It was supposed to be six but it turned out to be seven, and you know what? Seven is better.

Earlier this year, the Academy of Television Arts & Sciences announced that it would expand the number of nominees in the best series and acting categories from five to six.

But ties for the sixth spot (apparently a rock, paper, scissors situation is out of the question) put seven shows in competition for both outstanding comedy and drama and resulted in two lists that are, by comparison to previous years anyway, startlingly wise and even, occasionally, inspired.

This may be due to the welcome inclusion of Showtime's "Weeds" and HBO's "Flight of the Conchords" in comedy and "Big Love" (also HBO) and "Dexter" (also Showtime) in drama (Emmy voters have, apparently, finally begun to watch television). But it also seems to explain the reason that seven is perceived as a luckier number than six.

With seven, you can pull a cut-and-paste from last year -- oh, look, there's "30 Rock" ( NBC), "The Office"(NBC), "House" (Fox) and "Mad Men" (AMC) -- while still raising a few cheers and eyebrows. With the inclusion of Fox's " Family Guy," you can do both.

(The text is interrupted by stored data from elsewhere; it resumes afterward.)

(** The text after the identifier still starts with no word character. *)
Lemma sub_from_head (b : text) prev :
  isword_opt ua (head b) = false ->
  isword_opt ua (head (sub_from ua r repl 0 prev b)) = false.
Proof.
  intros Hb. destruct b as [|y b]; [reflexivity|]. cbn [sub_from].
  destruct (match_here ua r prev (y :: b)) as [[|n]|] eqn:M; try exact Hb.
  destruct (rule_match _ _ _ M) as (_ & _ & _ & _ & _ & H).
  destruct Hok as (Hne & _). destruct repl as [|z t]; [congruence|].
  exact (H Hb).
Qed.

(** One substitution keeps the identifier isolated. *)
Lemma re_sub_isolated (a0 b0 t : text) :
  isolated ua w a0 b0 t -> isolated ua w a0 b0 (re_sub ua r repl t).
Proof.
  intros (a & b & -> & La & Hb & Na & Nb & G).
  destruct Hok as (Hne & Hlast & Hglue & _).
  destruct (sub_from_prefix b Hb a O None) as (a' & E & R); [lia|exact La|].
  exists a', (sub_from ua r repl 0 (last_or None w) b).
  simpl in R.
  split; [exact E|]. split; [eapply rewrites_last; eauto|].
  split; [now apply sub_from_head|].
  split; [now rewrite (rewrites_nonws repl a a')|].
  split.
  - now rewrite (rewrites_nonws repl b _ (sub_from_rewrites b O _)).
  - intros c Hc Hf. eapply rewrites_glued; eauto.
Qed.

End Rule.

End Identifier.

(** *** The rules of the table are safe *)

Section RulesOk.

Lemma leading_hspace_spec (l rest : text) x :
  all_space l -> isspace x = false ->
  leading_hspace (l ++ x :: rest) = true -> Forall hspace l.
Proof.
  intros Hl Hx. induction Hl as [|y l Hy _ IH]; simpl; [constructor|].
  rewrite Hy. intros H. apply andb_true_iff in H. destruct H as [H1 H2].
  constructor; [|now apply IH]. split; [exact Hy|].
  apply negb_true_iff, N.eqb_neq in H1. exact H1.
Qed.

Lemma glue_check_safe (repl : text) : glue_check repl = true -> glue_safe repl.
Proof.
  intros H r0 x rws E Hx F. unfold glue_check in H. subst repl.
  rewrite rev_app_distr in H. simpl in H. rewrite <- app_assoc in H.
  simpl in H. apply orb_true_iff in H. destruct H as [H|H].
  - right; right; right. apply leading_hspace_spec in H;
      [|now apply all_space_rev|exact Hx].
    apply List.Forall_rev in H. now rewrite rev_involutive in H.
  - rewrite lstrip_app_ws in H by now apply all_space_rev.
    rewrite lstrip_nonws_head in H by exact Hx.
    apply orb_true_iff in H. destruct H as [H|H];
      [apply orb_true_iff in H; destruct H as [H|H]|];
      apply N.eqb_eq in H; tauto.
Qed.

Lemma tokens_spaces (ws m : text) :
  all_space ws -> tokens ua m -> tokens ua (ws ++ m).
Proof.
  induction 1 as [|y ws Hy _ IH]; intros Hm; [exact Hm|].
  simpl. apply tokens_char; [now apply space_not_word|now apply IH].
Qed.

(** What the tail of a keyword pattern matches is a run of tokens. *)
Lemma kw_tail_tokens (k : nat) :
  forall r, (List.length r <= k)%nat -> kw_tail r ->
  forall prev (s : text) n,
    match_here ua r prev s = Some n -> tokens ua (firstn n s).
Proof.
  induction k as [|k IH]; intros r Hlen Hr prev s n M.
  - destruct r; [|simpl in Hlen; lia]. injection M as <-. constructor.
  - destruct r as [|[kw| | |alts|m] r]; simpl in Hr; try tauto.
    + injection M as <-. constructor.
    + destruct r as [|[kw'| | |alts|m] r]; try tauto.
      destruct Hr as [Hkw Hr]. cbn [match_here] in M.
      destruct (strip_prefix kw s) as [s1|] eqn:P; [|discriminate].
      apply option_map_Some in M. destruct M as (n1 & M & ->).
      apply strip_prefix_spec in P. subst s. rewrite firstn_app_2.
      destruct (at_least_spec _ _ _ _ _ _ M)
        as (j & prev' & Hj1 & Hj2 & Hj3 & Hsp & Mk).
      assert (Hlen' : (List.length r <= k)%nat) by (simpl in Hlen; lia).
      pose proof (IH r Hlen' Hr _ _ _ Mk) as Tk.
      rewrite (firstn_split j n1) by exact Hj2.
      destruct (firstn j s1) as [|y ws] eqn:Ej.
      { apply (f_equal (@List.length N)) in Ej. rewrite length_firstn in Ej.
        simpl in Ej. lia. }
      inversion Hsp; subst. cbn [app].
      apply tokens_kw; [exact Hkw|now apply space_not_word|].
      now apply tokens_spaces.
    + destruct r; [|tauto]. cbn [match_here] in M.
      destruct (existsb _ alts); [discriminate|]. injection M as <-.
      constructor.
Qed.

Lemma not_hspace_head x (m : text) :
  isspace x = false \/ x = nl -> ~ Forall hspace (x :: m).
Proof.
  intros H F. inversion F as [|? ? [H1 H2] _]; subst.
  destruct H; congruence.
Qed.

Lemma firstn_S_head (s : text) n x :
  head s = Some x -> exists m, firstn (S n) s = x :: m.
Proof. destruct s; simpl; [discriminate|]. intros [= ->]. eauto. Qed.

Lemma kw_rule_ok r (repl : text) :
  kw_pattern r ->
  nonws repl = nonws (lits r) -> repl <> [] ->
  isword_opt ua (last_or None repl) = false -> glue_safe repl ->
  rule_ok ua r repl.
Proof.
  intros (k & r' & -> & Hk & Hr) Hn Hne Hl Hg.
  split; [exact Hne|]. split; [exact Hl|]. split; [exact Hg|].
  intros prev s n M. pose proof (match_here_nonws ua _ _ _ _ M) as [L Nw].
  assert (M' := M). cbn [match_here] in M'.
  destruct (at_boundary ua prev (head s)) eqn:B; [|discriminate].
  assert (Hx : exists x, head s = Some x /\ isword ua x = true).
  { destruct (strip_prefix k s) as [s1|] eqn:P; [|discriminate].
    apply strip_prefix_spec in P. subst s.
    pose proof (keyword_word k Hk) as Wk.
    destruct k as [|x k]; [destruct Hk as [H|[H|[H|[H|[H|[H|[H|[H|[H|[H|[]]]]]]]]]]];
      discriminate|].
    inversion Wk; subst. now exists x. }
  destruct Hx as (x & Hh & Hx).
  split; [exact L|]. split.
  - eapply (kw_tail_tokens (List.length r' + 2) (Lit k :: Spaces1 :: r'));
      [simpl; lia|simpl; tauto|exact M'].
  - split; [now rewrite Nw, Hn|]. split.
    + destruct (firstn_S_head s n x Hh) as (m & ->).
      apply not_hspace_head. left. now apply word_not_space.
    + rewrite Hh in *. simpl. split; [|congruence]. intros _.
      unfold at_boundary in B. simpl in B. rewrite Hx in B.
      now destruct (isword_opt ua prev).
Qed.

Lemma char_rule_ok r (repl : text) :
  char_pattern r ->
  nonws repl = nonws (lits r) -> repl <> [] ->
  isword_opt ua (last_or None repl) = false -> glue_safe repl ->
  isword_opt ua (head repl) = false ->
  rule_ok ua r repl.
Proof.
  intros Hr Hn Hne Hl Hg Hh.
  split; [exact Hne|]. split; [exact Hl|]. split; [exact Hg|].
  intros prev s n M. pose proof (match_here_nonws ua _ _ _ _ M) as [L Nw].
  assert (Hx : exists x s', r = [Lit [x]] /\ s = x :: s' /\ n = O /\
                 isword ua x = false /\ isspace x = false).
  { destruct Hr as [-> | [-> | ->]]; cbn [match_here] in M;
      (destruct (strip_prefix _ s) as [s1|] eqn:P; [|discriminate]);
      apply strip_prefix_spec in P; simpl in M; injection M as ->;
      eexists _, s1; repeat split; try exact P; reflexivity. }
  destruct Hx as (x & s' & -> & -> & -> & Wx & Sx).
  split; [simpl; lia|]. split; [simpl; repeat constructor; exact Wx|].
  split; [now rewrite Hn|]. split.
  - simpl. apply not_hspace_head. now left.
  - simpl. split; congruence.
Qed.

Lemma newline_rule_ok r (repl : text) :
  newline_pattern r ->
  nonws repl = nonws (lits r) -> repl <> [] ->
  isword_opt ua (last_or None repl) = false -> glue_safe repl ->
  isword_opt ua (head repl) = false ->
  rule_ok ua r repl.
Proof.
  intros (k & ->) Hn Hne Hl Hg Hh.
  split; [exact Hne|]. split; [exact Hl|]. split; [exact Hg|].
  intros prev s n M. pose proof (match_here_nonws ua _ _ _ _ M) as [L Nw].
  cbn [match_here] in M.
  destruct (at_least_spec _ _ _ _ _ _ M) as (j & prev' & H1 & H2 & H3 & F & E).
  injection E as E. assert (j = S n) by lia. subst j.
  assert (Fn : Forall (fun c => c = nl) (firstn (S n) s)).
  { revert F. apply List.Forall_impl. intros c Hc.
    apply N.eqb_eq in Hc. now subst. }
  assert (Hs : exists s', s = nl :: s').
  { destruct s as [|y s']; [simpl in L; lia|].
    inversion Fn; subst. now exists s'. }
  destruct Hs as (s' & ->).
  split; [exact L|]. split.
  - clear -Fn. induction Fn as [|c m -> _ IH]; constructor; [reflexivity|exact IH].
  - split; [now rewrite Nw, Hn|]. split.
    + apply not_hspace_head. now right.
    + simpl. split; [discriminate|]. intros _. exact Hh.
Qed.

End RulesOk.

Ltac in_keywords := simpl; repeat first [left; reflexivity | right].

Ltac kw_rule :=
  apply kw_rule_ok;
  [ eexists _, _; split; [reflexivity|]; split; [in_keywords|];
    simpl; repeat split; in_keywords
  | reflexivity | discriminate | reflexivity
  | apply glue_check_safe; reflexivity ].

Seven is a large enough number to make the list interesting and inclusive (who says excellence is synonymous with high brow?) but not so large as to push it into an embarrassing every-kid-gets-a-trophy rite of self-congratulation.

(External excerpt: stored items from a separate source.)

(** X14. Take a store on which, for the creations [createFullPath] makes,
    a node whose creation returned no error or [ErrNodeExists] is there
    afterwards and a node that is there stays there through a creation;
    and on which a node that is there is reported by [Exists] with no
    error and stays there through an existence check.  A [createFullPath]
    that returned [nil] is followed by a [checkExistsFullPath] that
    returns [nil]. *)
Theorem create_then_check (g : Globals) (ss : ServerSet) (c c1 : Conn) :
  createdIsPresent present ->
  existingIsPresent present ->
  createKeeps present ->
  presentIsReported present ->
  existsKeeps present ->
  createFullPath g ss c = Some (None, c1) ->
  exists c2, checkExistsFullPath g ss c1 = Some (None, c2).
Proof.
  intros Ok Ex Keep Rep EKeep.
  unfold createFullPath, checkExistsFullPath.
  destruct (splitPaths (directoryPath g ss)) as [paths|]; [|discriminate].
  intros E. inversion E as [E'].
  destruct (checkLoop_all_present paths Rep EKeep c1
              (createLoop_nil_present paths Ok Ex Keep c c1 E'))
    as [c2 E2].
  exists c2. rewrite E2. reflexivity.
Qed.

(** X15. Take a store on which, for the creations [createFullPath] makes,
    a node whose creation returned no error or [ErrNodeExists] is there
    afterwards, a node that is there stays there through a creation, and
    the creation of a node that is there returns [ErrNodeExists].  A
    [createFullPath] that returned [nil] can be run again and returns
    [nil] again. *)
Theorem create_twice (g : Globals) (ss : ServerSet) (c c1 : Conn) :
  createdIsPresent present ->
  existingIsPresent present ->
  createKeeps present ->
  createAgainExists present ->
  createFullPath g ss c = Some (None, c1) ->
  exists c2, createFullPath g ss c1 = Some (None, c2).
Proof.
  intros Ok Ex Keep Again.
  unfold createFullPath.
  destruct (splitPaths (directoryPath g ss)) as [paths|]; [|discriminate].
  intros E. inversion E as [E'].
  destruct (createLoop_all_present paths Again Keep c1
              (createLoop_nil_present paths Ok Ex Keep c c1 E'))
    as [c2 E2].
  exists c2. rewrite E2. reflexivity.
Qed.

End Store.

(** The stand-in meets every condition. *)

Lemma hasPath_app (k : gostring) (l1 l2 : list gostring) :
  hasPath k (l1 ++ l2) = hasPath k l1 || hasPath k l2.
Proof. apply existsb_app. Qed.

Lemma fake_createdIsPresent : createdIsPresent fakePresent.
Proof.
  intros key c created c' E. unfold fakePresent.
  cbn [zk.Create fakeClient] in E. unfold fakeCreate in E.
  destruct (hasPath key (denied c)) eqn:D; [discriminate|].
  destruct (hasPath key (nodes c)) eqn:N; [discriminate|].
  inversion E; subst. cbn [nodes denied]. rewrite hasPath_app.
  unfold hasPath at 2. cbn [existsb]. rewrite streq_refl, D.
  rewrite orb_true_r. auto.
Qed.

Lemma fake_existingIsPresent : existingIsPresent fakePresent.
Proof.
  intros key c created c' E. unfold fakePresent.
  cbn [zk.Create fakeClient] in E. unfold fakeCreate in E.
  destruct (hasPath key (denied c)) eqn:D; [discriminate|].
  destruct (hasPath key (nodes c)) eqn:N; [|discriminate].
  inversion E; subst. auto.
Qed.

Lemma fake_createKeeps : createKeeps fakePresent.
Proof.
  intros k key c r c' [Pn Pd] E. unfold fakePresent.
  cbn [zk.Create fakeClient] in E. unfold fakeCreate in E.
  destruct (hasPath key (denied c)); [inversion E; subst; auto|].
  destruct (hasPath key (nodes c)); inversion E; subst; [auto|].
  cbn [nodes denied]. rewrite hasPath_app, Pn. auto.
Qed.

Lemma fake_createAgainExists : createAgainExists fakePresent.
Proof.
  intros key c [Pn Pd]. cbn [zk.Create fakeClient]. unfold fakeCreate.
  rewrite Pd, Pn. eauto.
Qed.

Lemma fake_presentIsReported : presentIsReported fakePresent.
Proof.
  intros k c [Pn Pd]. cbn [zk.Exists fakeClient]. unfold fakeExists.
  rewrite Pn. eauto.
Qed.

Lemma fake_existsKeeps : existsKeeps fakePresent.
Proof.
  intros k key c r c' P E. cbn [zk.Exists fakeClient] in E.
  unfold fakeExists in E. inversion E; subst. exact P.
Qed.

Lemma createFullPath_creates_all_witness :
  createFullPath defaultGlobals wwwProdFrontend (mkFakeZk [] [])
  = Some (None, zkAllThere) /\
  fakePresent (str "/aurora/www/prod/frontend") zkAllThere.
Proof.
  split; [reflexivity|].
  apply (@createFullPath_creates_all FakeZk fakeClient fakePresent
           defaultGlobals wwwProdFrontend (mkFakeZk [] []) zkAllThere
           [str "/aurora"; str "/aurora/www"; str "/aurora/www/prod";
            str "/aurora/www/prod/frontend"]
           (str "/aurora/www/prod/frontend")
           fake_createdIsPresent fake_existingIsPresent fake_createKeeps).
  - reflexivity.
  - reflexivity.
  - right; right; right; left; reflexivity.
Defined.

Lemma create_then_check_witness :
  createFullPath defaultGlobals wwwProdFrontend (mkFakeZk [] [])
  = Some (None, zkAllThere) /\
  exists c2,
    checkExistsFullPath defaultGlobals wwwProdFrontend zkAllThere
    = Some (None, c2).
Proof.
  split; [reflexivity|].
  apply (@create_then_check FakeZk fakeClient fakePresent
           defaultGlobals wwwProdFrontend (mkFakeZk [] []) zkAllThere
           fake_createdIsPresent fake_existingIsPresent fake_createKeeps
           fake_presentIsReported fake_existsKeeps).
  reflexivity.
Defined.

Lemma create_twice_witness :
  createFullPath defaultGlobals wwwProdFrontend (mkFakeZk [] [])
  = Some (None, zkAllThere) /\
  exists c2,
    createFullPath defaultGlobals wwwProdFrontend zkAllThere
    = Some (None, c2).
Proof.
  split; [reflexivity|].
  apply (@create_twice FakeZk fakeClient fakePresent
           defaultGlobals wwwProdFrontend (mkFakeZk [] []) zkAllThere
           fake_createdIsPresent fake_existingIsPresent fake_createKeeps
           fake_createAgainExists).
  reflexivity.
Defined.

(** ** Witnesses for two properties stated above *)

Lemma splitPaths_ancestor_chain_witness :
  exists chain,
    splitPaths (str "/a//b/../c/") = Some chain /\
    length chain = depth (str "/a//b/../c/") /\
    last chain [] = path.Clean (str "/a//b/../c/").
Proof.
  destruct (splitPaths_ancestor_chain (str "/a//b/../c/"))
    as (chain & S & L & _ & _ & E).
  - reflexivity.
  - discriminate.
  - exists chain. split; [exact S|]. split; [exact L | exact E].
Defined.

Lemma Marshal_newEntity_witness :
  json.Marshal (newEntity (str "web-1.example.org") 443)
  = Some (json.text "{'serviceEndpoint':{'host':'" ++ str "web-1.example.org"
            ++ json.text "','port':" ++ json.encodeInt 443
            ++ json.text "},'additionalEndpoints':{},'shard':0,'status':'ALIVE'}").
Proof.
  apply (Marshal_newEntity (str "web-1.example.org") 443). reflexivity.
Defined.

(** ** What a [nil] from [createFullPath] means, and what a failure leaves *)

Section CreateResults.

Context {Conn : Type} `{zk.Client Conn}.

Lemma createLoop_nil_createAll (paths : list gostring) :
  forall c c' : Conn,
    createLoop paths c = (None, c') -> createAll paths c = Some c'.
Proof.
  induction paths as [|key paths IH]; intros c c' E.
  - inversion E; reflexivity.
  - cbn [createLoop] in E. cbn [createAll].
    destruct (zk.Create key [] 0%Z (zk.WorldACL zk.PermAll) c)
      as [[created err] c1].
    destruct err as [e|]; [|exact (IH _ _ E)].
    destruct (zk.Error_eq_dec e zk.ErrNodeExists) as [->|N].
    + exact (IH _ _ E).
    + discriminate.
Qed.

(** X18. [createFullPath] returns [nil] only if every creation over the
    chain returned no error or [ErrNodeExists]: no other error is
    dropped. *)
Theorem createFullPath_nil_only_if
        (g : Globals) (ss : ServerSet) (c c' : Conn)
        (paths : list gostring) :
  splitPaths (directoryPath g ss) = Some paths ->
  createFullPath g ss c = Some (None, c') ->
  createAll paths c = Some c'.
Proof.
  unfold createFullPath. intros S E. rewrite S in E.
  inversion E as [E']. exact (createLoop_nil_createAll paths c c' E').
Qed.

Variable present : gostring -> Conn -> Prop.

(** X17. Take a store on which, for the creations [createFullPath] makes,
    a node whose creation returned no error or [ErrNodeExists] is there
    afterwards, and a node that is there stays there through a creation.
    When [createFullPath] stops at a creation that fails with another
    error, it returns that error and the ancestors handled before it are
    still there: nothing is rolled back. *)
Theorem createFullPath_failure_keeps
        (g : Globals) (ss : ServerSet) (c : Conn)
        (pre : list gostring) (key : gostring) (post : list gostring)
        (c1 c2 : Conn) (created : gostring) (e : zk.Error) (k : gostring) :
  createdIsPresent present ->
  existingIsPresent present ->
  createKeeps present ->
  splitPaths (directoryPath g ss) = Some (pre ++ key :: post) ->
  createAll pre c = Some c1 ->
  zk.Create key [] 0%Z (zk.WorldACL zk.PermAll) c1
  = ((created, Some e), c2) ->
  e <> zk.ErrNodeExists ->
  In k pre ->
  createFullPath g ss c = Some (Some e, c2) /\ present k c2.
Proof.
  intros Ok Ex Keep S A C N Hin. split.
  - unfold createFullPath. rewrite S. f_equal.
    rewrite (createLoop_createAll pre (key :: post) c c1 A).
    cbn [createLoop]. rewrite C.
    destruct (zk.Error_eq_dec e zk.ErrNodeExists); [contradiction|].
    reflexivity.
  - assert (L : createLoop pre c = (None, c1)).
    { rewrite <- (app_nil_r pre).
      rewrite (createLoop_createAll pre [] c c1 A). reflexivity. }
    pose proof (createLoop_nil_present present pre Ok Ex Keep c c1 L) as F.
    rewrite Forall_forall in F.
    exact (Keep _ _ _ _ _ (F k Hin) C).
Qed.

End CreateResults.

Lemma createFullPath_nil_only_if_witness :
  createAll [str "/aurora"; str "/aurora/www"; str "/aurora/www/prod";
             str "/aurora/www/prod/frontend"] zkMissingLeaf
  = Some zkAllThere.
Proof.
  apply (@createFullPath_nil_only_if FakeZk fakeClient defaultGlobals
           wwwProdFrontend zkMissingLeaf zkAllThere); reflexivity.
Defined.

Lemma createFullPath_failure_keeps_witness :
  createFullPath defaultGlobals wwwProdFrontend zkDeniedProd
  = Some (Some zk.ErrNoAuth,
          mkFakeZk [str "/aurora"; str "/aurora/www"]
                   [str "/aurora/www/prod"]) /\
  fakePresent (str "/aurora/www")
              (mkFakeZk [str "/aurora"; str "/aurora/www"]
                        [str "/aurora/www/prod"]).
Proof.
  apply (@createFullPath_failure_keeps FakeZk fakeClient fakePresent
           defaultGlobals wwwProdFrontend zkDeniedProd
           [str "/aurora"; str "/aurora/www"] (str "/aurora/www/prod")
           [str "/aurora/www/prod/frontend"]
           (mkFakeZk [str "/aurora"; str "/aurora/www"]
                     [str "/aurora/www/prod"])
           (mkFakeZk [str "/aurora"; str "/aurora/www"]
                     [str "/aurora/www/prod"])
           [] zk.ErrNoAuth (str "/aurora/www")
           fake_createdIsPresent fake_existingIsPresent fake_createKeeps).
  - reflexivity.
  - reflexivity.
  - reflexivity.
  - discriminate.
  - right; left; reflexivity.
Defined.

You see the difference seven makes when you glance at the acting categories, which all have only six. The addition of one extra slot gave us a few new names, including Simon Baker (for "The Mentalist," CBS), Elisabeth Moss ("Mad Men"), Sarah Silverman ( Comedy Central's "The Sarah Silverman Program") and Jim Parsons ("The Big Bang Theory," CBS). But even so, each list bears a disheartening similarity to last year's. (I am not even going to mention the numbing presence of Mariska Hargitay, who got her sixth nomination for NBC's "Law & Order: Special Victims Unit" and Tony Shalhoub, who received his seventh for USA's "Monk" because, frankly, I don't need the e-mails.)

If there had been seven nominees, perhaps voters could have included Denis Leary, who has totally rocked this season on "Rescue Me" or Chloë Sevigny, ditto on "Big Love." Jeanne Tripplehorn got a nod for her turn as Jackie O. in "Grey Gardens," but how can you nominate "Big Love" for best series and not nominate any of the actors?

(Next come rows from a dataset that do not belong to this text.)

(** * MK-AI voice assistant (main.py): model and properties

    A shallow embedding of [main.py]: the [MKAI] class (dialect detection,
    canned responses, speech synthesis with fallback, feedback collection,
    text entry) and the interactive loop of the script.

    Python [str] values are sequences of Unicode code points.  Calls to
    external libraries (Whisper, the sentiment pipeline, Google Cloud TTS,
    gTTS, sounddevice, soundfile, the clock) are scripted: each turn of the
    loop comes with the outcome of every call it may make.  The console is a
    finite list of entries; reading past its end raises [EOFError], as
    Python's [input] does on a closed standard input. *)

From Stdlib Require Import List NArith ZArith QArith Bool String Ascii Lia.
Import ListNotations.

(** ** Python strings *)

Module PyStr.

(** A Python [str]: its code points, in order. *)
Definition str := list N.

(** UTF-8 decoding, used only to write the source's literals as they are
    printed in [main.py]. *)
Fixpoint utf8_decode (bs : list N) : str :=
  match bs with
  | [] => []
  | b :: r =>
      if (b <? 128)%N then b :: utf8_decode r
      else if (b <? 224)%N then
        match r with
        | c1 :: r1 =>
            (N.shiftl (N.land b 31) 6 + N.land c1 63)%N :: utf8_decode r1
        | _ => []
        end
      else if (b <? 240)%N then
        match r with
        | c1 :: c2 :: r2 =>
            (N.shiftl (N.land b 15) 12 + N.shiftl (N.land c1 63) 6
             + N.land c2 63)%N :: utf8_decode r2
        | _ => []
        end
      else
        match r with
        | c1 :: c2 :: c3 :: r3 =>
            (N.shiftl (N.land b 7) 18 + N.shiftl (N.land c1 63) 12
             + N.shiftl (N.land c2 63) 6 + N.land c3 63)%N :: utf8_decode r3
        | _ => []
        end
  end.

Definition u (s : string) : str :=
  utf8_decode (map N_of_ascii (list_ascii_of_string s)).

(** [a == b] *)
Fixpoint str_eqb (a b : str) : bool :=
  match a, b with
  | [], [] => true
  | x :: a', y :: b' => (x =? y)%N && str_eqb a' b'
  | _, _ => false
  end.

(** [t.startswith(p)] *)
Fixpoint startswith (p t : str) : bool :=
  match p, t with
  | [], _ => true
  | _ :: _, [] => false
  | x :: p', y :: t' => (x =? y)%N && startswith p' t'
  end.

(** [k in t]: [k] occurs in [t] as a run of consecutive code points. *)
Fixpoint str_contains (k t : str) : bool :=
  startswith k t
  || match t with
     | [] => false
     | _ :: t' => str_contains k t'
     end.

(** What [k in t] decides. *)
Definition occurs (k t : str) : Prop :=
  exists a b, t = a ++ k ++ b.

(** [str.lower] on the letters A-Z.  Code points outside A-Z are left as
    they are: Python maps none of them to a lower-case form containing an
    ASCII letter other than k (U+212A) or followed by a combining mark
    (U+0130), so comparisons of [t.lower()] with ['exit'] and ['y'] are
    decided by this part of the mapping. *)
Definition lower_char (c : N) : N :=
  if ((65 <=? c) && (c <=? 90))%N then (c + 32)%N else c.

Definition str_lower (t : str) : str := map lower_char t.

(** [str.isspace] for one code point. *)
Definition isspace (c : N) : bool :=
  (((9 <=? c) && (c <=? 13)) || ((28 <=? c) && (c <=? 32))
   || (c =? 133) || (c =? 160) || (c =? 5760)
   || ((8192 <=? c) && (c <=? 8202))
   || (c =? 8232) || (c =? 8233) || (c =? 8239) || (c =? 8287)
   || (c =? 12288))%N.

Or the writers, for that matter. I say, if you're going to throw "Mad Men" a ludicrous four nominations (yes, it's good, but it's not that good) then you definitely have to expand that category to seven. What, there were no stand-out episodes of "Breaking Bad" or "Damages"? Did none of the voters see the road trip episode of "Big Love"? In his Miramax heyday, Harvey Weinstein could have won that thing a screenwriting Oscar.

And what about the passing of giants, including "ER," "The Shield," "Boston Legal" or " Battlestar Galactica?" Finale seasons are always dicey, awards-wise, but seriously, only a nod for Ernest Borgnine's guest appearance on "ER"? So Katee Sackhoff creates Starbuck, one of the most souped-up fabulous female characters on television and goes away without so much as a nomination?


See how easily seven can solve such problems without dislodging comfortable favorites? Even the supporting roles, in which voters tend to be a bit more flexible, would have benefited.

Katherine Heigl may have been left off the list for "political" reasons -- she withdrew her name last year after winning in 2007, snubbing the show's writers in the process. But if the "Grey's Anatomy" women are being honored (Sandra Oh and Chandra Wilson), certainly Ellen Pompeo, who has worked very hard and against all narrative odds to make Meredith Grey an interesting character at last, should have been included.

Speaking of ensembles, where, I ask for the 75th time, are the men of "Weeds"? No Justin Kirk? No Kevin Nealon? No Albert Brooks? And the omission of John Mahoney for his performance as the troubled CEO on "In Treatment" is, I'm just going to say it, a crime against God and nature.

A list of seven would have solved all this. Because in a world as diverse and populated by greatness as television, the honor really is in the nomination. Look at the lists for outstanding comedy and drama, and look at the acting categories too. Maybe there are one or two that had weaker seasons, but even more so than the Oscars, it's ridiculous to contemplate anointing one or the other the Very Best of the year.

It's like trying to decide if Jessica Lange or Drew Barrymore gave the best performance in "Grey Gardens." One of them will win because that's the way it works. But the point is, they were both nominated.